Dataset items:
(** One call. *)
Lemma set_exec_spec s op now :
  let '(s', a) := set_exec s op now in set_spec (set_members s) op = (set_members s', a).
Proof.
  destruct op as [key|keys|keys|key|keys|key| |keep|range| | |]; cbn [set_exec set_spec].
  - destruct (insert_live s key now) as [Ha Hl]. destruct (set_insert s key now) as [s' a]. cbn in Ha, Hl. subst a. f_equal. symmetry.
    apply members_ext. intros k. rewrite Hl, live_bool. by_cases_members.
  - f_equal. symmetry. apply members_ext. intros k. rewrite insert_bulk_live, live_bool. by_cases_members.
  - f_equal. symmetry. apply members_ext. intros k. rewrite load_bulk_live, live_bool. by_cases_members.
  - destruct (remove_live s key now) as [Ha Hl]. destruct (set_remove s key now) as [s' a]. cbn in Ha, Hl. subst a. f_equal. symmetry.
    apply members_ext. intros k. rewrite Hl, live_bool. by_cases_members.
  - f_equal. symmetry. apply members_ext. intros k. rewrite remove_bulk_live, live_bool. by_cases_members.
  - do 2 f_equal. apply eq_true_iff_eq. unfold set_contains. by rewrite bool_decide_eq_true, contains_elem, keys_elem.
  - f_equal. symmetry. apply members_ext. intros k. unfold set_clear, store_clear. by rewrite (remove_selected_live s (λ _, true)), bool_decide_false by set_solver.
  - f_equal. symmetry. apply members_ext. intros k. unfold set_retain, store_retain. rewrite (remove_selected_live s (λ k, negb (keep k))), live_bool.
    destruct (keep k) eqn:Hk; cbn; repeat case_bool_decide; rewrite ?elem_of_filter, ?Hk in *; naive_solver.
  - f_equal. symmetry. apply members_ext. intros k. unfold set_delete_range, delete_range. rewrite (remove_selected_live s (λ k, in_range k range)), live_bool.
    destruct (in_range k range) eqn:Hk; repeat case_bool_decide; rewrite ?elem_of_filter, ?Hk in *; naive_solver.
  - do 2 f_equal. destruct (keys_sorted s) as [Hs Hp]. destruct (sort_keys_spec (λ _ _, []) _ (NoDup_elements (set_members s))) as [Hs' Hp'].
    apply ascending_unique; [done|done|]. by rewrite Hp, Hp'.
  - do 2 f_equal. destruct (keys_sorted s) as [_ Hp]. apply Permutation_length in Hp. unfold set_len. unfold live_len.
    rewrite filter_omap_len. unfold set_keys in Hp. rewrite (proj1 (keys_spec _)), length_fmap in Hp. unfold to_vec in Hp.
    unfold size, set_size. cbn. by rewrite <- Hp.
  - do 2 f_equal. apply eq_true_iff_eq. unfold set_is_empty. rewrite bool_decide_eq_true, is_empty_spec. destruct (keys_sorted s) as [_ Hp].
    unfold set_keys in Hp. rewrite (proj1 (keys_spec _)) in Hp. split.
    + intros Hx. rewrite Hx, elements_empty in Hp. by apply Permutation_nil_r, fmap_nil_inv in Hp.
    + intros Hv. rewrite Hv in Hp. cbn in Hp. symmetry in Hp. apply Permutation_nil_r, elements_empty_inv in Hp. by apply leibniz_equiv.
Qed.

(** C22. A replicated set is a set: any sequence of its calls answers what those calls of a finite
    set answer, its listing in key order, and leaves it with the same members. *)
Theorem replicated_set_refines s ops :
  let '(s', answers) := set_run s ops in spec_run (set_members s) ops.*1 = (set_members s', answers).
Proof.
  revert s. induction ops as [|[op now] ops IH]; intros s; [done|]. cbn [set_run fmap list_fmap spec_run fst].
  pose proof (set_exec_spec s op now) as He. destruct (set_exec s op now) as [s1 a]. rewrite He.
  specialize (IH s1). destruct (set_run s1 ops) as [s2 l]. by rewrite IH.
Qed.
End sets.

(** ** [ReadReplicaSet] and the remaining controls of a read replica *)

Section read_set.
Context {K St P R Net : Type} `{Countable K, Countable P} `{!RustOrd K, !RustOrd P} `{!Live St unit}.
Notation ReadMap := (ReadReplicaMap (K := K) (St := St) (P := P) (R := R) (Net := Net)).
Implicit Types (rr : ReadMap).

Definition read_set_contains rr (key : K) : bool := rr_contains_key (V := unit) rr key.
Definition read_set_len rr : N := rr_len (V := unit) rr.
Definition read_set_is_empty rr : bool := rr_is_empty (V := unit) rr.
Definition read_set_keys rr : list K := rr_keys (V := unit) rr.

Definition rr_set_net rr (net : Net) : ReadMap := {| rr with rr_net := net |}.
Definition rr_net_get rr : Net := rr_net rr.

Record ReadSyncState := { rs_rounds : N; rs_last_round_at : option N; rs_peers : N }.
Definition rr_sync_state rr (now : N) : ReadMap * ReadSyncState :=
  let '(rr, peers) := rr_peers_known rr now in
  (rr, {| rs_rounds := rr_round rr; rs_last_round_at := rr_last_round_at rr; rs_peers := len peers |}).

(** The listing of a read replica is in key order, without repetition, and is what membership,
    length and emptiness describe. *)
Lemma read_set_coherent rr :
  ascending (read_set_keys rr) ∧ (∀ k, read_set_contains rr k = true ↔ k ∈ read_set_keys rr) ∧
  read_set_len rr = len (read_set_keys rr) ∧ (read_set_is_empty rr = true ↔ read_set_keys rr = []).
Proof.
  unfold read_set_keys, rr_keys. rewrite (proj1 (keys_spec _)). split_and!.
  - unfold ascending. induction (to_vec_sorted (V := unit) (rr_tree rr)) as [|x l Hl IH Hall]; cbn; constructor; [done|]. by apply Forall_fmap.
  - intros k. apply contains_elem.
  - rewrite length_fmap. apply filter_omap_len.
  - unfold read_set_is_empty, rr_is_empty. rewrite is_empty_spec. split; [by intros ->|apply fmap_nil_inv].
Qed.
End read_set.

What you should do:
Repeat verbatim the opening run of entries, ending with the line that contains "k range)), live_bool.".

Finished task:
(** One call. *)
Lemma set_exec_spec s op now :
  let '(s', a) := set_exec s op now in set_spec (set_members s) op = (set_members s', a).
Proof.
  destruct op as [key|keys|keys|key|keys|key| |keep|range| | |]; cbn [set_exec set_spec].
  - destruct (insert_live s key now) as [Ha Hl]. destruct (set_insert s key now) as [s' a]. cbn in Ha, Hl. subst a. f_equal. symmetry.
    apply members_ext. intros k. rewrite Hl, live_bool. by_cases_members.
  - f_equal. symmetry. apply members_ext. intros k. rewrite insert_bulk_live, live_bool. by_cases_members.
  - f_equal. symmetry. apply members_ext. intros k. rewrite load_bulk_live, live_bool. by_cases_members.
  - destruct (remove_live s key now) as [Ha Hl]. destruct (set_remove s key now) as [s' a]. cbn in Ha, Hl. subst a. f_equal. symmetry.
    apply members_ext. intros k. rewrite Hl, live_bool. by_cases_members.
  - f_equal. symmetry. apply members_ext. intros k. rewrite remove_bulk_live, live_bool. by_cases_members.
  - do 2 f_equal. apply eq_true_iff_eq. unfold set_contains. by rewrite bool_decide_eq_true, contains_elem, keys_elem.
  - f_equal. symmetry. apply members_ext. intros k. unfold set_clear, store_clear. by rewrite (remove_selected_live s (λ _, true)), bool_decide_false by set_solver.
  - f_equal. symmetry. apply members_ext. intros k. unfold set_retain, store_retain. rewrite (remove_selected_live s (λ k, negb (keep k))), live_bool.
    destruct (keep k) eqn:Hk; cbn; repeat case_bool_decide; rewrite ?elem_of_filter, ?Hk in *; naive_solver.
  - f_equal. symmetry. apply members_ext. intros k. unfold set_delete_range, delete_range. rewrite (remove_selected_live s (λ k, in_range k range)), live_bool.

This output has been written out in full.